Student drop-off and pickup issues in the narrow streets around Dunsmuir Middle School are a concern, says one neighbourhood resident. (Courtesy Mark Maciver)

Traffic solutions sought for drop-off area near Colwood middle school

Safety of students at Dunsmuir Middle School a priority: SD62 superintendent

A meeting is in the works to address safety concerns during drop-off and pick-up times for students at Dunsmuir Middle School.

Colwood resident Mark Maciver said he has witnessed doors being opened into bike riders and children being let out of vehicles on the traffic side, among other concerns. He has contacted the West Shore RCMP, City of Colwood bylaw and Sooke School District with his concerns.

Drivers stopping traffic flow to let students out at the crosswalk in front of the school, and crosswalks at Summerhill and Wellsmith crescents at Benhomer Drive, exacerbates the problem, Maciver noted.

“Cars speeding, u-turning, letting kids out into traffic and running crosswalks are issues,” he said.

He personally had a close call two years ago, almost striking two children with his truck because other vehicles blocked his vision.

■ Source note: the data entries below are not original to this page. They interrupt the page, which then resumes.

Lemma frame_ret {A} (a : A) : frame f (mret a).
Proof. done. Qed.
Lemma frame_gets {A} (g : Impl → A) : frame f (gets g).
Proof. done. Qed.
Lemma frame_bind {A B} (m : C A) (k : A → C B) :
  frame f m → (∀ a, frame f (k a)) → frame f (m ≫= k).
Proof. intros Hm Hk s. unfold mbind, M_bind. simpl. by rewrite Hk, Hm. Qed.
Lemma frame_modify (g : Impl → Impl) : (∀ s, f (g s) = f s) → frame f (modify g).
Proof. intros Hg s. apply Hg. Qed.
Lemma frame_if {A} (b : bool) (m1 m2 : C A) :
  frame f m1 → frame f m2 → frame f (if b then m1 else m2).
Proof. by destruct b. Qed.
Lemma frame_when b (m : C unit) : frame f m → frame f (when b m).
Proof. by destruct b. Qed.
Lemma frame_for_each {A} (g : A → C unit) xs :
  (∀ x, frame f (g x)) → frame f (for_each g xs).
Proof.
  intros Hg. induction xs as [|x xs IH]; [done|]. simpl. by apply frame_bind.
Qed.
Lemma frame_set_field {G} (field : Impl → G) `{!Setter field} (v : G) :
  (∀ s, f (update field (λ _, v) s) = f s) → frame f (set_field field v).
Proof. intros Hf s. apply Hf. Qed.
End frame_rules.

(** Prove [frame f m] by taking [m] apart; lemmas of called operations are in
    the database [frame]. *)
Create HintDb frame.
#[export] Hint Constants Opaque : frame.
Ltac solve_frame :=
  repeat first
    [ done
    | solve [eauto 2 with frame nocore]
    | apply frame_bind; [|intros ?]
    | apply frame_when | apply frame_if | apply frame_for_each; intros ?
    | apply frame_set_field; done
    | apply frame_modify; done
    | case_match ].

(** The invariants of the development are functions of [core]: what
    the failure-signalling functions never touch. *)
Record Core : Type := mkCore {
  co_config : ClientConfig;
  co_control : list QueuedControlFrame.t * Z; co_work : list QueuedWorkFrame.t * Z;
  co_dispatch : list DispatchJob.t * Z;
  co_tokens : gmap string WorkTokenState.t; co_replay : gmap string ReplayEntry.t;
  co_replay_bytes : Z;
  co_sources : gmap string SourceState.t; co_closed : gmap string ClosedSourceState.t;
  co_source_bytes : Z;
  co_max_work : Z; co_max_control : Z; co_epoch : Z;
  co_spec : Z * string * AdapterInstanceSpec.t * AdapterInstanceSpec.t *
            gmap string ActiveCapability.t * list CapabilityStatus.t;
  co_counts : Z * Z
}.

Definition core (s : Impl) : Core :=
  mkCore (config_ s) (control_queue_ s, control_queue_bytes_ s) (work_queue_ s, work_queue_bytes_ s)
    (dispatch_queue_ s, dispatch_queue_bytes_ s) (work_tokens_ s) (replay_ s)
    (terminal_replay_bytes_ s) (source_streams_ s) (closed_sources_ s) (source_state_bytes_ s)
    (maximum_work_frame_bytes_ s) (maximum_control_frame_bytes_ s) (connection_epoch_counter_ s)
    (spec_revision_ s, spec_digest_ s, active_spec_ s, desired_spec_ s, active_capabilities_ s,
     capability_statuses_ s)
    (in_flight_work_ s, active_dispatch_jobs_ s).

Lemma core_emit e : frame core (emit e).
Proof. done. Qed.
Lemma core_Log level message : frame core (Log level message).
Proof. unfold Log. solve_frame. Qed.
Lemma core_TryCancel context : frame core (TryCancel context).
Proof. unfold TryCancel. solve_frame. Qed.
Lemma core_request_cancellation ref : frame core (request_cancellation ref).
Proof. unfold request_cancellation. solve_frame. Qed.
#[export] Hint Resolve core_emit core_Log core_TryCancel core_request_cancellation : frame.

Lemma core_CancelAllWorkLocked : frame core CancelAllWorkLocked.
Proof. unfold CancelAllWorkLocked. solve_frame. Qed.
Lemma core_CancelActiveStreams : frame core CancelActiveStreams.
Proof. unfold CancelActiveStreams. solve_frame. Qed.
#[export] Hint Resolve core_CancelAllWorkLocked core_CancelActiveStreams : frame.

Lemma core_SignalSessionFailure session reason : frame core (SignalSessionFailure session reason).
Proof. unfold SignalSessionFailure, SignalSessionFailure_locked. solve_frame. Qed.
#[export] Hint Resolve core_SignalSessionFailure : frame.

Lemma core_SignalCurrentSessionFailure reason : frame core (SignalCurrentSessionFailure reason).
Proof. unfold SignalCurrentSessionFailure. solve_frame. Qed.
Lemma core_SignalTerminalSessionFailure session reason :
  frame core (SignalTerminalSessionFailure session reason).
Proof. unfold SignalTerminalSessionFailure, SignalTerminalSessionFailure_locked. solve_frame. Qed.
#[export] Hint Resolve core_SignalCurrentSessionFailure core_SignalTerminalSessionFailure : frame.
Definition HandleOperation (job : DispatchJob.t) (binding_index : nat) : C unit :=
  config ← gets config_;
  match capabilities config !! binding_index with
  | None => mret tt
  | Some binding =>
      let work_id := DispatchJob.work_id job in
      let request := DispatchJob.operation job in
      match endpoint_for_input (contract binding)
              (WorkContext.endpoint_id (OperationRequest.context request))
              (OperationRequest.input request) with
      | None =>
          now ← UnixNanos;
          commit_or_fail job
            (RejectedDispatch now kOperation work_id "input-schema-mismatch"
               "operation input does not match its contract" ERROR_CLASS_REJECTED)
            "bounded Work transport could not retain operation input rejection"
      | Some endpoint =>
          announced ← queue_lifecycle work_id;
          if negb announced
          then SignalCurrentSessionFailure
                 "bounded Work transport could not send operation lifecycle events"
          else
            outcome ← call_handler (cb_operation (callbacks binding))
                        (CallOperation binding_index request (DispatchJob.cancellation job));
            result ← operation_result outcome;
            let result := check_operation_result endpoint result in
            now ← UnixNanos;
            commit_with_fallback job (operation_frame work_id now result)
              (operation_fallback work_id)
              "bounded Work transport could not commit the operation terminal result"
      end
  end.

(** *** Source streams *)

Definition source_decision (outcome : Outcome SourceOpenDecision.t) : C SourceOpenDecision.t :=
  match outcome with
  | Returned decision => mret decision
  | ThrewException what =>
      Log kError ("source open handler threw: " +:+ what) ;;
      mret (SourceOpenDecision.Reject ERROR_CLASS_PERMANENT "handler-exception"
              "source open handler threw an exception" 0)
  | ThrewUnknown =>
      Log kError "source open handler threw an unknown exception" ;;
      mret (SourceOpenDecision.Reject ERROR_CLASS_PERMANENT "handler-exception"
              "source open handler threw an unknown exception" 0)
  end.

(** The initial payload violates the endpoint's output contract. *)
Definition initial_payload_invalid (endpoint : option CapabilityEndpointContract.t)
    (payload : Payload.t) : bool :=
  match endpoint with
  | None => true
  | Some endpoint =>
      let limit := EndpointLimits.maximum_response_bytes (CapabilityEndpointContract.limits endpoint) in
      negb (IsValidPayload payload) ||
      negb (SchemaMatches (CapabilityEndpointContract.output_schema endpoint)
              (Payload.schema payload)) ||
      ((0 <? limit) && (limit <? str_size (Payload.value payload)))
  end.

Definition check_source_decision (endpoint : option CapabilityEndpointContract.t)
    (requested : bool) (decision : SourceOpenDecision.t) : SourceOpenDecision.t :=
  let accepted := SourceOpenDecision.accepted decision in
  let has_initial := SourceOpenDecision.has_initial_payload decision in
  let initial := SourceOpenDecision.initial_payload decision in
  let error := SourceOpenDecision.error decision in
  if requested
  then SourceOpenDecision.Reject ERROR_CLASS_CANCELLED "cancelled" "source open was cancelled" 0
  else if accepted && (HasError error || (negb has_initial && HasPayload initial))
  then SourceOpenDecision.Reject ERROR_CLASS_PERMANENT "invalid-handler-result"
         "accepted source open also returned an error" 0
  else if negb accepted && (has_initial || HasPayload initial || negb (IsTypedError error))
  then SourceOpenDecision.Reject ERROR_CLASS_PERMANENT "invalid-handler-result"
         "rejected source open must return one typed error and no payload" 0
  else if accepted && has_initial && initial_payload_invalid endpoint initial
  then SourceOpenDecision.Reject ERROR_CLASS_REJECTED "initial-payload-invalid"
         "source initial payload violates its output contract" 0
  else decision.

Definition source_open_frame (work_id : string) (decision : SourceOpenDecision.t) : WorkFrame :=
  source_open_result
    (if SourceOpenDecision.accepted decision
     then SourceOpenResult.make work_id true
            (if SourceOpenDecision.has_initial_payload decision
             then Some (SourceOpenDecision.initial_payload decision) else None) None
     else SourceOpenResult.make work_id false None (Some (SourceOpenDecision.error decision))).

(** What the last critical section of [HandleSourceOpen] decides. *)
Inductive SourceOpenOutcome : Type :=
| SourceDone
| SourceFailPair
| SourceNotify (source : SourceState.t).

(** The stream is still the job's own. *)
Definition source_current (s : Impl) (job : DispatchJob.t) : option SourceState.t :=
  match source_streams_ s !! DispatchJob.work_id job with
  | Some source =>
      if (SourceState.connection_epoch source =? DispatchJob.connection_epoch job) &&
         bool_decide (SourceState.cancellation source = DispatchJob.cancellation job)
      then Some source else None
  | None => None
  end.

Definition HandleSourceOpen_locked (job : DispatchJob.t) (decision : SourceOpenDecision.t)
    : C SourceOpenOutcome := λ s,
  let id := DispatchJob.work_id job in
  match source_current s job with
  | None => (SourceDone, s)
  | Some source =>
      if session_failed_ s || stop_requested_ s ||
         negb (connection_epoch_counter_ s =? DispatchJob.connection_epoch job)
      then (SourceDone, s)
      else if maximum_work_queue (config_ s) <=? size (work_queue_ s)
      then (SourceFailPair, count_dropped s)
      else
        let frame := source_open_frame id decision in
        if SourceOpenDecision.accepted decision
        then
          if negb (WorkFrameFitsLocked s frame) then (SourceFailPair, s)
          else
            let '(queued, s) := QueueWorkLocked frame s in
            if queued
            then
              let credit := SourceOpenRequest.initial_credit (DispatchJob.source_open job) in
              let source := source <| SourceState.phase := kOpen |>
                <| SourceState.message_credit := CreditGrant.messages credit |>
                <| SourceState.byte_credit := CreditGrant.bytes credit |> in
              (SourceDone, s <| source_streams_ := <[id := source]> (source_streams_ s) |>)
            else (SourceFailPair, s)
        else
          let '(committed, s) := CommitSourceTerminalLocked id source frame s in
          if committed
          then ((if bool_decide (AdapterError.class_ (SourceOpenDecision.error decision) =
                                 ERROR_CLASS_CANCELLED)
                 then SourceNotify source else SourceDone), (erase_source id s).2)
          else (SourceFailPair, s)
  end.

Definition HandleSourceOpen (job : DispatchJob.t) : C unit :=
  initial_source ← gets (λ s, default SourceState.empty
                               (source_streams_ s !! DispatchJob.work_id job));
  if negb (bool_decide (is_Some (SourceState.cancellation initial_source))) ||
     negb (SourceState.connection_epoch initial_source =? DispatchJob.connection_epoch job)
  then mret tt
  else
    preempt ;;
    config ← gets config_;
    match capabilities config !! SourceState.binding_index initial_source with
    | None => mret tt
    | Some binding =>
        let request := DispatchJob.source_open job in
        let endpoint := FindEndpoint (contract binding)
                          (WorkContext.endpoint_id (SourceOpenRequest.context request)) in
        requested ← IsCancellationRequested (DispatchJob.cancellation job);
        decision ←
          (if requested : bool
           then mret (SourceOpenDecision.Reject ERROR_CLASS_CANCELLED "cancelled"
                        "source open was cancelled before dispatch" 0)
           else
             outcome ← call_handler (cb_source_open (callbacks binding))
               (CallSourceOpen (SourceState.binding_index initial_source) request
                  (DispatchJob.cancellation job));
             source_decision outcome);
        requested ← IsCancellationRequested (DispatchJob.cancellation job);
        let decision := check_source_decision endpoint requested decision in
        preempt ;;
        outcome ← HandleSourceOpen_locked job decision;
        preempt ;;
        match outcome with
        | SourceDone => mret tt
        | SourceFailPair =>
            SignalCurrentSessionFailure "bounded Work queue could not send SourceOpenResult"
        | SourceNotify source => NotifySourceClosed source (SourceOpenDecision.error decision)
        end
    end.

(** ** The dispatch loop *)

Definition EraseWorkToken (work_id : string) : C unit :=
  ReleaseWorkTokenLocked work_id ;; MaybeQueueDrainStatusLocked.

Definition CompleteCancelledJob (job : DispatchJob.t) : C unit :=
  now ← UnixNanos;
  commit_or_fail job
    (RejectedDispatch now (DispatchJob.kind job) (DispatchJob.work_id job) "cancelled"
       "Work was cancelled before dispatch" ERROR_CLASS_CANCELLED)
    "bounded Work transport could not retain cancellation terminal" ;;
  preempt ;;
  EraseWorkToken (DispatchJob.work_id job).

(** Take the front job; [None] when the worker returns. *)
Definition dispatch_take : C (option DispatchJob.t) := λ s,
  match dispatch_queue_ s with
  | [] => (None, s)
  | job :: rest =>
      (Some job,
       s <| dispatch_queue_bytes_ :=
              u64 (dispatch_queue_bytes_ s - DispatchJob.accounted_bytes job) |>
         <| dispatch_queue_ := rest |>
         <| active_dispatch_jobs_ := u64 (active_dispatch_jobs_ s + 1) |>)
  end.

Definition job_finished : C unit :=
  modify (λ s, s <| active_dispatch_jobs_ := u64 (active_dispatch_jobs_ s - 1) |>).
Definition work_started : C unit :=
  modify (λ s, s <| in_flight_work_ := u64 (in_flight_work_ s + 1) |>).
Definition work_finished : C unit :=
  modify (λ s, if 0 <? in_flight_work_ s
               then s <| in_flight_work_ := u64 (in_flight_work_ s - 1) |> else s).

Definition dispatch_source (job : DispatchJob.t) : C unit :=
  dispatch ← gets (λ s, bool_decide (is_Some (source_current s job)));
  when dispatch work_started ;;
  preempt ;;
  when dispatch (HandleSourceOpen job) ;;
  preempt ;;
  when dispatch work_finished ;;
  job_finished ;;
  MaybeQueueDrainStatusLocked.
(* ===== verification/Admission.v ===== *)
(** * Admission and redelivery

    When exactly a request is queued for a worker, and what a second delivery of a
    request gets once its terminal is retained. *)

From S2P Require Import Prelude Text Digest Messages Clock Config State Queue Bounds.
From S2P Require Import Stream StreamFacts Sample Terminals Dispatch DispatchFacts.

(** ** Admission *)

Section admission.
Context `{Protobuf}.

(** Everything [EnqueueDispatch] checks before it queues a job. *)
Definition admissible (s : Impl) (job : DispatchJob.t) : Prop :=
  let id := DispatchJob.work_id job in
  let metadata := u64 (str_size (DispatchJob.fingerprint job) + kCanonicalSha256TextBytes) in
  id ≠ "" ∧ replay_ s !! id = None ∧ accepting_work_ s = true ∧ state_ s = kReady ∧
  work_tokens_ s !! id = None ∧
  (∀ id' source, source_streams_ s !! id' = Some source →
     WorkContext.work_id (SourceOpenRequest.context (SourceState.request source)) ≠ id) ∧
  size (dispatch_queue_ s) < maximum_dispatch_queue (config_ s) ∧
  dispatch_queue_bytes_ s + DispatchJob.accounted_bytes job ≤
    maximum_dispatch_queue_bytes (config_ s) ∧
  map_count (replay_ s) + map_count (work_tokens_ s) < maximum_terminal_replay (config_ s) ∧
  maximum_work_frame_bytes_ s + metadata ≤ u64_max ∧
  terminal_replay_bytes_ s + (maximum_work_frame_bytes_ s + metadata) ≤
    maximum_terminal_replay_bytes (config_ s).

(** The job as it is queued: a fresh cancellation flag and its reservation. *)
Definition admitted_job (s : Impl) (job : DispatchJob.t) : DispatchJob.t :=
  job <| DispatchJob.cancellation := Some (length (cancellations_ s)) |>
      <| DispatchJob.terminal_reservation_bytes := maximum_work_frame_bytes_ s +
           u64 (str_size (DispatchJob.fingerprint job) + kCanonicalSha256TextBytes) |>.

Lemma source_uses_spec s id :
  source_uses s id = false ↔
  ∀ id' source, source_streams_ s !! id' = Some source →
    WorkContext.work_id (SourceOpenRequest.context (SourceState.request source)) ≠ id.
Proof.
  split; [apply source_uses_false|]. intros Hne. apply not_true_iff_false.
  unfold source_uses. rewrite existsb_elem. intros ([id' source] & Hin & Heq).
  apply elem_of_entries in Hin. apply bool_decide_eq_true in Heq. by apply (Hne _ _ Hin).
Qed.

Lemma ReserveTerminalReplayLocked_iff s job :
  Bounded s →
  (ReserveTerminalReplayLocked job s).1.1 = true ↔
  DispatchJob.work_id job ≠ "" ∧
  map_count (replay_ s) + map_count (work_tokens_ s) < maximum_terminal_replay (config_ s) ∧
  let metadata := u64 (str_size (DispatchJob.fingerprint job) + kCanonicalSha256TextBytes) in
  maximum_work_frame_bytes_ s + metadata ≤ u64_max ∧
  terminal_replay_bytes_ s + (maximum_work_frame_bytes_ s + metadata) ≤
    maximum_terminal_replay_bytes (config_ s).
Proof.
  intros Hs. pose proof (proj1 (b_frames _ Hs)) as [? ?]. simpl in *.
  pose proof (replay_bytes_nonneg _ _ _ _ (b_replay _ Hs)). simpl in *.
  pose proof (u64_range (str_size (DispatchJob.fingerprint job) + kCanonicalSha256TextBytes))
    as [? ?].
  unfold ReserveTerminalReplayLocked, size_max. case_match eqn:Hg; simpl.
  { split; [done|]. intros (Hid & ? & _). guards. destruct Hg as [Hg|Hg]; [|lia].
    by apply str_empty_spec in Hg. }
  case_match eqn:Hov; simpl; guards.
  { split; [done|]. intros (_ & _ & ? & _). lia. }
  rewrite u64_id by (unfold in_u64; lia).
  case_match eqn:Hfit; simpl; guards; rewrite <-(str_empty_spec (DispatchJob.work_id job)).
  - split; [done|]. intros (_ & _ & _ & ?). apply not_true_iff_false in Hfit.
    destruct Hfit. apply FitsByteBudget_spec; [done|]. lia.
  - split; [|done]. intros _. split_and!; [congruence|lia|lia|]. by apply FitsByteBudget_le.
Qed.

Lemma EnqueueDispatch_enqueued s job :
  Bounded s → (EnqueueDispatch_locked job s).1 = Enqueued → admissible s job.
Proof.
  intros Hs. unfold EnqueueDispatch_locked, admissible.
  destruct (replay_ s !! _) as [entry|]; [by repeat case_match|].
  destruct (str_empty (DispatchJob.work_id job)) eqn:Hid; [done|].
  case_match eqn:Hready; [done|]. destruct (has (work_tokens_ s) _) eqn:Ht; [done|].
  destruct (source_uses s _) eqn:Hu; [done|]. case_match eqn:Hroom; [done|].
  case_match eqn:Hfit; [done|].
  destruct (make_shared_cancellation s) as [flag s1] eqn:Hs1. injection Hs1 as _ Hs1.
  assert (Bounded s1) as Hb by (by subst s1).
  match goal with |- context [ReserveTerminalReplayLocked ?j s1] =>
    pose proof (proj1 (ReserveTerminalReplayLocked_iff s1 j Hb)) as Hres;
    destruct (ReserveTerminalReplayLocked j s1) as [[[] job'] s2]; [|done] end.
  intros _. destruct (Hres eq_refl) as (Hne & Hcount & Hov & Hbytes). subst s1.
  apply has_false in Ht. pose proof (proj1 (source_uses_spec _ _) Hu). guards.
  split_and!; try done. by apply FitsByteBudget_le.
Qed.

Lemma EnqueueDispatch_admissible s job :
  Bounded s → admissible s job →
  EnqueueDispatch_locked job s =
  (Enqueued, enqueue_job (admitted_job s job)
     (s <| cancellations_ := cancellations_ s ++ [false] |>
        <| terminal_replay_bytes_ := u64 (terminal_replay_bytes_ s +
             DispatchJob.terminal_reservation_bytes (admitted_job s job)) |>
        <| work_tokens_ := <[DispatchJob.work_id job := WorkTokenState.make
             (DispatchJob.cancellation (admitted_job s job))
             (DispatchJob.terminal_reservation_bytes (admitted_job s job))]> (work_tokens_ s) |>)).
Proof.
  intros Hs (Hid & Hrep & Hacc & Hst & Ht & Hu & Hroom & Hfit & Hcount & Hov & Hbytes).
  apply source_uses_spec in Hu. apply has_false in Ht.
  pose proof (queue_nonneg _ _ _ _ _ _ (b_dispatch _ Hs) : 0 ≤ dispatch_queue_bytes_ s).
  pose proof (replay_bytes_nonneg _ _ _ _ (b_replay _ Hs)). simpl in *.
  pose proof (proj1 (b_frames _ Hs)) as [? ?]. simpl in *.
  pose proof (u64_range (str_size (DispatchJob.fingerprint job) + kCanonicalSha256TextBytes))
    as [? ?].
  assert (str_empty (DispatchJob.work_id job) = false) as He
    by (apply not_true_iff_false; by rewrite str_empty_spec).
  unfold EnqueueDispatch_locked, ReserveTerminalReplayLocked, make_shared_cancellation, size_max.
  rewrite Hrep, He, Hacc, Ht, Hu, (bool_decide_eq_true_2 _ Hst). simpl. rewrite He. simpl.
  rewrite (proj2 (Z.leb_gt _ _)) by lia.
  rewrite FitsByteBudget_true by lia. simpl.
  rewrite (proj2 (Z.leb_gt _ _)) by lia. rewrite (proj2 (Z.ltb_ge _ _)) by lia.
  rewrite (u64_id (maximum_work_frame_bytes_ s + _)) by (unfold in_u64; lia).
  by rewrite FitsByteBudget_true by lia.
Qed.
End admission.


(** ** Redelivery *)

(** The same request: the kind and the request digest agree. *)
Definition same_request (job job' : DispatchJob.t) : bool :=
  bool_decide (DispatchJob.kind job' = DispatchJob.kind job ∧
               DispatchJob.fingerprint job' = DispatchJob.fingerprint job).

(** C14: Exactly-once execution under redelivery.  After a terminal has been
    committed for a Work identity, delivering a request with that identity again
    never reaches a worker: the same kind and request digest get the committed
    frame itself again, anything else is an identity violation, and neither
    changes the queues, the tokens or the replay table. *)
Theorem redelivery_replays_the_terminal `{Protobuf} s job frame job' :
  Bounded s → (CommitTerminalFrame job frame s).1 = kCommitted →
  DispatchJob.work_id job ≠ "" → DispatchJob.work_id job' = DispatchJob.work_id job →
  let s1 := (CommitTerminalFrame job frame s).2 in
  EnqueueDispatch_locked job' s1 =
    ((if same_request job job' then ReplayImmediate frame else IdentityViolation),
     count_rejected s1).
Proof.
  intros Hs Hc Hid Hsame s1. unfold same_request.
  destruct (CommitTerminalFrame_state s job frame Hs Hc)
    as (entry & digest & unary & operation & He & Hentry & _ & Hrep & _).
  fold s1 in Hrep. unfold EnqueueDispatch_locked. rewrite Hsame, Hrep, lookup_insert_eq.
  assert (str_empty (DispatchJob.work_id job) = false) as ->
    by (apply not_true_iff_false; by rewrite str_empty_spec).
  subst entry. simpl. rewrite <-bool_decide_and.
  rewrite (bool_decide_ext _ (DispatchJob.kind job' = DispatchJob.kind job ∧
    DispatchJob.fingerprint job' = DispatchJob.fingerprint job)) by naive_solver.
  case_bool_decide as Heq; [|done]. destruct Heq as [Hkind _]. rewrite Hkind.
  do 2 f_equal. unfold replay_entry in He.
  destruct (DispatchJob.kind job), frame; try done;
    apply bind_Some in He as (d & _ & He); by injection He as <- <- <-.
Qed.

Lemma redelivery_replays_the_terminal_witness :
  EnqueueDispatch_locked SampleTerminals.job SampleTerminals.retained =
  (ReplayImmediate (unary_response SampleTerminals.response), count_rejected SampleTerminals.retained).
Proof.
  refine (@redelivery_replays_the_terminal SampleProtobuf.protobuf Sample.ready
    SampleTerminals.job (unary_response SampleTerminals.response) SampleTerminals.job
    Sample.Bounded_ready _ _ eq_refl).
  - vm_compute. reflexivity.
  - discriminate.
Defined.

Colwood Mayor Rob Martin said bylaw staff are co-ordinating a meeting with SD62 and the RCMP to explore ways to optimize safety.

To help increase safety in this area, the city plans to construct sidewalks and bike lanes along Painter Road, which runs along the school property, he noted.

“When more students can walk or cycle, it reduces vehicle traffic and increases safety significantly,” Martin said. Sidewalk design work is substantially complete and construction is scheduled for 2021.

Scott Stinson, SD62 superintendent of schools, has heard concerns about traffic from school parents.

“The school continues to [remind] parents to obey all posted signage, including speed limits, and to be respectful to the neighbourhood,” he said. “We know parents want what’s best and safest for students.

The district continues to collaborate with West Shore RCMP and the city, which have jurisdiction on issues taking place off school property, Stinson said.

”As always, we encourage parents and students to find alternate ways of getting to and from school, such as walking in groups or riding bikes. At the end of the day, the safety of our students and staff is our number one priority and we’ll continue to work with stakeholders to come up with solutions.”

West Shore RCMP Const. Nancy Saggar confirmed they have received only two complaints about the situation at Dunsmuir since 2018, including one from the school’s vice-principal in September of this year about traffic congestion during drop-off and pick-up times.

“We are not seeing ongoing complaints to the RCMP regarding this issue,” she said.

“Our municipal traffic unit has conducted traffic enforcement, particularly with an emphasis on educating drivers about where they can and cannot stop, and the unit does conduct patrols and enforcement in hot spots like this one throughout the year.”

Road safety responsibility is shared between drivers, the school board who can advise parents of proper pickup and drop-off locations, and the city who can ensure proper signage is posted, as well as police and bylaw, Saggar said.